Sam doesn’t understand what it means to go to war. Sam doesn’t understand that it isn’t merely the Red Faction vs. the EDF, like it was some sort of video game or early 21st century war. Sam doesn’t understand that for Mother Mars to survive, to breathe, to live, then the EDF and their holdings must be purged from the planet. Sam doesn’t understand what it means to bring total war upon an enemy.

But that’s why they’ve kept me around, I think - let the offworlder get his hands covered in blood, let the outsider stain his soul with Martian blood. That’s fine with me. Mother Mars asks this of me, and because she has promised to be good to me, for Mother Mars will I do this, and I will cry no regrets nor speak of bitterness.

When the explosives tear through the building, the orange flames licking the orange sky, not everyone inside will die. They never do. Some get lucky, and by chance place between themselves concrete or steel barriers and the focal points of explosions. Some, inexplicably, will be thrown from the high-rise glass windows to the red earth below and, inexplicably, will survive the impact. Some, simply, will have chosen an opportune time to take a lunch break on the nearby boulevard. I’ve begun to consider them the least fortunate and that it would have been better for them to have died, instantly, in the initial explosion, as they are the ones that will be the first among the survivors to die. They will be terribly aware that a great catastrophe has occured, and fear will grip them - but only until the moment I close the distance between us, and then they will know nothing. What Sam doesn’t know - what I won’t tell her - is that when the red dust begins to settle, I will always be standing amongst the survivors, steel-plated sledgehammer in hand.

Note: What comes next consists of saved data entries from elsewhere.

Definition ns_ip_forward_on (root : bool) (ns : string) : HM unit :=
  let? n := because "开 netns ip_forward 失败" host_call in
  let? _ := emit (sudo root "ip" ["netns"; "exec"; ns; "sh"; "-c"; "echo 1 > /proc/sys/net/ipv4/ip_forward"]%string) in
  let? st := observe (fun e _ => e_exited e n) in
  match st with
  | None => mret tt
  | Some code => mfail ("开 netns " ++s ns ++s " ip_forward 失败（code=" ++s code ++s "）")
  end.

(** Applies a script that defines one NAT table. *)
Definition nft_apply_host (root : bool) (table script : string) : HM unit :=
  let? n := because "spawn nft 失败" host_call in
  let? _ := emit (sudo root "nft" ["-f"; "-"]%string) in
  let? _ := because "写 nft 脚本失败" host_call in
  let? _ := because "等 nft 失败" host_call in
  let? st := observe (fun e _ => e_exited e n) in
  let? err := observe (fun e _ => trim (from_utf8_lossy (e_out e n))) in
  match st with
  | None => on_net (fun n => mkNet (n_spaces n) (n_links n) (n_routes n) ({[table]} ∪ n_nat n) (n_forward n))
  | Some _ => mfail ("nft -f - 失败: " ++s err)
  end.

Definition nft_delete_host (root : bool) (table : string) : HM unit :=
  let? _ := tool_run root "nft" ["delete"; "table"; "ip"; table]%string in mret tt.

(** ** The topology of a sandbox *)

Record LiveNet : Type := mkLiveNet {
  ln_ns : string;
  ln_veth_h : string;
  ln_tap : string;
  ln_nat_table : string;
  ln_host_ip : string;
  ln_peer_ip : string;
  ln_root : bool
}.

Definition live_net (id ns_name : string) (root : bool) : LiveNet :=
  let h := short_hash id in
  let '(host_ip, peer_ip) := veth_subnet h in
  mkLiveNet ns_name ("slh" ++s h) ("slt" ++s h) ("sl_nat_" ++s h) host_ip peer_ip root.

Definition net_down (n : LiveNet) : HM unit :=
  let root := ln_root n in
  let? _ := quietly (tool_run root "ip" ["netns"; "del"; ln_ns n]%string) in
  let? _ := quietly (tool_run root "ip" ["link"; "del"; ln_veth_h n]%string) in
  let? _ := quietly (tool_run root "ip" ["route"; "del"; GUEST_CIDR; "via"; ln_peer_ip n; "dev"; ln_veth_h n]%string) in
  let? _ := quietly (nft_delete_host root (ln_nat_table n)) in
  let? _ := quietly (tool_run root "iptables" ["-D"; "FORWARD"; "-i"; ln_veth_h n; "-j"; "ACCEPT"]%string) in
  quietly (tool_run root "iptables" ["-D"; "FORWARD"; "-o"; ln_veth_h n; "-j"; "ACCEPT"]%string).

Definition lf : string := String newline "".
Definition tab : string := String "009" "".

Definition nat_script (t uplink : string) : string :=
  "add table ip " ++s t ++s lf ++s "delete table ip " ++s t ++s lf ++s "table ip " ++s t ++s " {" ++s lf ++s
  tab ++s "chain post {" ++s lf ++s
  tab ++s tab ++s "type nat hook postrouting priority srcnat; policy accept;" ++s lf ++s
  tab ++s tab ++s "ip saddr " ++s GUEST_CIDR ++s " oifname " ++s quoted uplink ++s " masquerade" ++s lf ++s
  tab ++s "}" ++s lf ++s "}" ++s lf.

(** [LiveNet::up]: a step that fails returns at once. *)
Definition net_up (id ns_name uplink : string) (root : bool) : HM LiveNet :=
  let h := short_hash id in
  let net := live_net id ns_name root in
  let veth_h := ln_veth_h net in
  let veth_p := "slp" ++s h in
  let tap := ln_tap net in
  let ip args := tool_run root "ip" args in
  let? _ := net_down net in
  let? _ := ip ["netns"; "add"; ns_name]%string in
  let? _ := ip ["-n"; ns_name; "link"; "set"; "lo"; "up"]%string in
  let? _ := ip ["link"; "add"; veth_h; "type"; "veth"; "peer"; "name"; veth_p]%string in
  let? _ := ip ["link"; "set"; veth_p; "netns"; ns_name]%string in
  let? _ := ip ["addr"; "add"; ln_host_ip net ++s "/30"; "dev"; veth_h]%string in
  let? _ := ip ["link"; "set"; veth_h; "up"]%string in
  let? _ := ip ["-n"; ns_name; "addr"; "add"; ln_peer_ip net ++s "/30"; "dev"; veth_p]%string in
  let? _ := ip ["-n"; ns_name; "link"; "set"; veth_p; "up"]%string in
  let? _ := ip ["-n"; ns_name; "route"; "add"; "default"; "via"; ln_host_ip net]%string in
  let? _ := ip ["netns"; "exec"; ns_name; "ip"; "tuntap"; "add"; "dev"; tap; "mode"; "tap"]%string in
  let? _ := ip ["-n"; ns_name; "addr"; "add"; GW_IP ++s "/30"; "dev"; tap]%string in
  let? _ := ip ["-n"; ns_name; "link"; "set"; tap; "up"]%string in
  let? _ := ns_ip_forward_on root ns_name in
  let? _ := because "开 host ip_forward 失败（需 root）" host_call in
  let? _ := quietly (ip ["route"; "replace"; GUEST_CIDR; "via"; ln_peer_ip net; "dev"; veth_h]%string) in
  let? _ := nft_apply_host root (ln_nat_table net) (nat_script (ln_nat_table net) uplink) in
  let? _ := quietly (tool_run root "iptables" ["-I"; "FORWARD"; "-i"; veth_h; "-j"; "ACCEPT"]%string) in
  let? _ := quietly (tool_run root "iptables" ["-I"; "FORWARD"; "-o"; veth_h; "-j"; "ACCEPT"]%string) in
  mret net.

(** ** Frames *)

Section NetFrames.
Context (R : Machine -> Machine -> Prop) `{!Stable R} (Htool : forall t a, Silent R (ETool t a)).

#[local] Existing Instance Htool.

Lemma frame_on_net f : Keeps R (on_net f).
Proof. intros m. apply stable_net. Qed.
#[local] Existing Instance frame_on_net.

#[local] Instance silent_sudo root t a : Silent R (sudo root t a).
Proof. destruct root; apply _. Qed.

#[export] Instance frame_tool_run root tool args : Keeps R (tool_run root tool args).
Proof. unfold tool_run. solve_keeps. Qed.
#[export] Instance frame_detect_uplink root : Keeps R (detect_uplink root).
Proof. unfold detect_uplink. solve_keeps. Qed.
#[export] Instance frame_net_down n : Keeps R (net_down n).
Proof. unfold net_down, nft_delete_host. solve_keeps. Qed.
#[export] Instance frame_net_up id ns up root : Keeps R (net_up id ns up root).
Proof. unfold net_up, ns_ip_forward_on, nft_apply_host. solve_keeps. Qed.
End NetFrames.

(** ** Names and addresses *)

Lemma hex_val_digit d : 0 <= d < 16 -> hex_val (hex_digit d) = Some d.
Proof.
  intros Hd. assert (forallb (fun d => bool_decide (hex_val (hex_digit d) = Some d)) (map Z.of_nat (seq 0 16)) = true) as Hf by reflexivity.
  rewrite forallb_forall in Hf. eapply bool_decide_eq_true, Hf. apply in_map_iff. exists (Z.to_nat d). rewrite in_seq. lia.
Qed.

Lemma hex_fixed_length k n : String.length (hex_fixed k n) = k.
Proof. revert n. induction k as [|k IH]; intros n; simpl; [done|]. rewrite app_length_s, IH. simpl. lia. Qed.

Lemma parse_hex_fixed k : forall n t acc, 0 <= n < 16 ^ Z.of_nat k -> 0 <= acc -> acc * 16 ^ Z.of_nat k + n < 2 ^ 32 ->
  parse_hex_digits (hex_fixed k n ++s t) acc = parse_hex_digits t (acc * 16 ^ Z.of_nat k + n).
Proof.
  induction k as [|k IH]; intros n t acc Hn Ha Hb.
  - simpl in *. f_equal. lia.
  - assert (16 ^ Z.of_nat (S k) = 16 * 16 ^ Z.of_nat k) as Hp by (rewrite Nat2Z.inj_succ, Z.pow_succ_r; lia).
    rewrite Hp in *. assert (0 < 16 ^ Z.of_nat k) by (apply Z.pow_pos_nonneg; lia).
    pose proof (Z.mod_pos_bound n 16). pose proof (Z.div_mod n 16). assert (n / 16 < 16 ^ Z.of_nat k) by (apply Z.div_lt_upper_bound; lia).
    assert (0 <= n / 16) by (apply Z.div_pos; lia).
    cbn [hex_fixed]. rewrite app_assoc_s, IH by nia. cbn [String.append parse_hex_digits]. rewrite hex_val_digit by lia.
    replace ((acc * 16 ^ Z.of_nat k + n / 16) * 16 + n mod 16) with (acc * (16 * 16 ^ Z.of_nat k) + n) by nia.
    destruct (Z.ltb_spec (acc * (16 * 16 ^ Z.of_nat k) + n) (2 ^ 32)); [done|lia].
Qed.

Lemma digit_not_plus d : 0 <= d < 16 -> Ascii.eqb (hex_digit d) "+" = false.
Proof. intros Hd. apply Ascii.eqb_neq. intros E. pose proof (hex_val_digit d Hd) as Hv. by rewrite E in Hv. Qed.

Lemma hex_fixed_head k n : 0 <= n -> exists d r, hex_fixed (S k) n = String (hex_digit d) r /\ 0 <= d < 16.
Proof.
  revert n. induction k as [|k IH]; intros n Hn.
  - exists (n mod 16), ""%string. split; [done|]. apply Z.mod_pos_bound. lia.
  - destruct (IH (n / 16)) as (d & r & E & Hd); [by apply Z.div_pos|]. remember (S k) as k' eqn:Ek.
    cbn [hex_fixed]. rewrite E. simpl. by eexists _, _.
Qed.

Lemma hex_fixed_reads k n : 0 <= n < 16 ^ Z.of_nat (S k) -> n < 2 ^ 32 -> from_str_radix_16 (hex_fixed (S k) n) = Some n.
Proof.
  intros Hn Hb. destruct (hex_fixed_head k n) as (d & r & E & Hd); [lia|]. unfold from_str_radix_16. rewrite E, digit_not_plus by done.
  cbn [negb]. rewrite <- E, <- (app_nil_s (hex_fixed (S k) n)), parse_hex_fixed by lia. simpl parse_hex_digits. f_equal.
Qed.

Lemma short_hash_reads id : from_str_radix_16 (short_hash id) = Some (Z.land (fnv1a id 2166136261) 16777215).
Proof.
  unfold short_hash. change 16777215 with (Z.ones 24). rewrite Z.land_ones by lia. pose proof (Z.mod_pos_bound (fnv1a id 2166136261) (2 ^ 24)).
  apply hex_fixed_reads; [change (16 ^ Z.of_nat 6) with (2 ^ 24)|]; lia.
Qed.

(** The octets of a hash that reads as [v]. *)
Lemma octets_bounds h v : from_str_radix_16 h = Some v ->
  let '(o3, a, b) := veth_octets h in 0 <= o3 <= 255 /\ a mod 4 = 1 /\ b = a + 1 /\ b <= 254.
Proof.
  intros E. unfold veth_octets. rewrite E. simpl. change 255 with (Z.ones 8). change 63 with (Z.ones 6). rewrite !Z.land_ones by lia.
  rewrite Z.shiftl_mul_pow2 by lia. pose proof (Z.mod_pos_bound (Z.shiftr v 6) (2 ^ 8)). pose proof (Z.mod_pos_bound v (2 ^ 6)).
  rewrite as_u32_id by lia. split; [change (Z.ones 8) with 255; lia|]. split; [|lia].
  rewrite Z.add_comm. change (2 ^ 2) with 4. by rewrite Z_mod_plus_full.
Qed.

(**  the names and addresses of an egress sandbox are well formed.  Whatever the
    id, its hash has six digits that read back to 24 bits of the FNV-1a hash, its
    interfaces' names fit the kernel's 15 bytes, and its two addresses are the first
    and the second host of a /30 inside 10.234.0.0/16. *)
Theorem egress_addresses (id ns : string) (root : bool) :
  let h := short_hash id in
  let '(o3, a, b) := veth_octets h in
  String.length h = 6%nat /\
  from_str_radix_16 h = Some (Z.land (fnv1a id 2166136261) 16777215) /\
  (String.length (ln_veth_h (live_net id ns root)) <= 15)%nat /\ (String.length (ln_tap (live_net id ns root)) <= 15)%nat /\
  0 <= o3 <= 255 /\ a mod 4 = 1 /\ b = a + 1 /\ b <= 254 /\
  ln_host_ip (live_net id ns root) = "10.234." ++s dec o3 ++s "." ++s dec a /\
  ln_peer_ip (live_net id ns root) = "10.234." ++s dec o3 ++s "." ++s dec b.
Proof.
  cbv zeta. pose proof (octets_bounds _ _ (short_hash_reads id)) as Hb. unfold live_net, veth_subnet.
  destruct (veth_octets (short_hash id)) as [[o3 a] b] eqn:E. destruct Hb as (H1 & H2 & H3 & H4).
  assert (String.length (short_hash id) = 6%nat) as Hl by apply hex_fixed_length.
  cbn [ln_veth_h ln_tap ln_host_ip ln_peer_ip]. rewrite !app_length_s, Hl. cbn [String.length].
  split; [done|]. split; [apply short_hash_reads|]. split; [lia|]. by split; [lia|].
Qed.

(** ** Up and down *)

(** Every call succeeds, and every command exits with zero. *)
Definition all_well (m : Machine) : Prop := no_err m /\ forall n, e_exited (mc_env m) n = None.

Lemma all_well_env m m' : mc_env m' = mc_env m -> all_well m -> all_well m'.
Proof. unfold all_well, no_err. by intros ->. Qed.

(** On a host that answers, [c] returns a value of [Q] and changes the network by [f]. *)
Definition acts {A} (c : HM A) (f : Net -> Net) (Q : A -> Prop) : Prop :=
  forall m, all_well m -> exists v m', c m = (Ok v, m') /\ Q v /\ mc_net m' = f (mc_net m) /\ mc_env m' = mc_env m.

Lemma acts_bind {A B} (c : HM A) (k : A -> HM B) f g Q R :
  acts c f Q -> (forall v, Q v -> acts (k v) g R) -> acts (let? v := c in k v) (fun n => g (f n)) R.
Proof.
  intros Hc Hk m Hm. destruct (Hc m Hm) as (v & m1 & E1 & Hv & N1 & V1).
  assert (all_well m1) as Hm1 by by eapply all_well_env. destruct (Hk v Hv m1 Hm1) as (w & m2 & E2 & Hw & N2 & V2).
  exists w, m2. unfold mbind. rewrite E1, E2. split; [done|]. split; [done|]. by rewrite N2, N1, V2, V1.
Qed.
Lemma acts_ret {A} (v : A) : acts (mret v) (fun n => n) (eq v).
Proof. intros m _. by exists v, m. Qed.
Lemma acts_call_ok msg : acts (because msg host_call) (fun n => n) (fun _ => True).
Proof. intros m [Hm _]. unfold because, map_err. rewrite host_call_ok by done. by do 2 eexists. Qed.
Lemma acts_emit e : acts (emit e) (fun n => n) (fun _ => True).
Proof. intros m _. by do 2 eexists. Qed.
Lemma acts_exited n : acts (observe (fun e _ => e_exited e n)) (fun n => n) (eq None).
Proof. intros m [_ Hm]. unfold observe. rewrite Hm. by do 2 eexists. Qed.
Lemma acts_observe {A} (f : Env -> nat -> A) : acts (observe f) (fun n => n) (fun _ => True).
Proof. intros m _. by do 2 eexists. Qed.
Lemma acts_net f : acts (on_net f) f (fun _ => True).
Proof. intros m _. by do 2 eexists. Qed.
Lemma acts_weaken {A} (c : HM A) f Q : acts c f Q -> acts c f (fun _ => True).
Proof. intros Hc m Hm. destruct (Hc m Hm) as (v & m1 & E & _ & H1 & H2). by exists v, m1. Qed.

Lemma acts_skip {A B} (c : HM A) (k : A -> HM B) g Q R :
  acts c (fun n => n) Q -> (forall v, Q v -> acts (k v) g R) -> acts (let? v := c in k v) g R.
Proof. intros Hc Hk. exact (acts_bind c k (fun n => n) g Q R Hc Hk). Qed.

(** One call after another that leaves the network as it is. *)
Ltac acts_step :=
  eapply acts_skip; [first [apply acts_call_ok|apply acts_emit|apply acts_exited|apply acts_observe]|intros ? ?; subst; cbv beta iota].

I do not relish in the killing. I do not enjoy planting round after round into the spinal column of fleeing survivors, whom run as though I were a great devil, their face a contorted and twisted portrait of abject terror. I do not enjoy knowing that all of this - the execution of the crippled living by way of hammer, the smashing of skulls and spines and hands and legs - is recorded by EDF cameras, beaming the grim footage back to EDF Central Command. I do not enjoy staining the sacred red earth of Mother Mars with the foul and stinking red blood of humans. I do not enjoy that my actions have made me a sociopath.

But what I am is a realist, a believer, a soldier; a mechanic will full knowledge of the tools and machinations of making total war upon an enemy. Fear .. fear is one of the greatest of these tools. It is this tool that softens the enemy, makes them terrified, makes them give ground when they see the grim silhouette of Alec Mason sprinting towards them, sledgehammer clenched-in-fist. It is through this tool that I, and I alone, will not merely drive the EDF from Mother Mars, but beat it into the ground, annihilate it until their biological elements have mixxed into the red dirt of Mars, until the stain of greed and capitalism has been wiped clean from this red planet.

But before all of this, one thing remains: a button must first be pressed.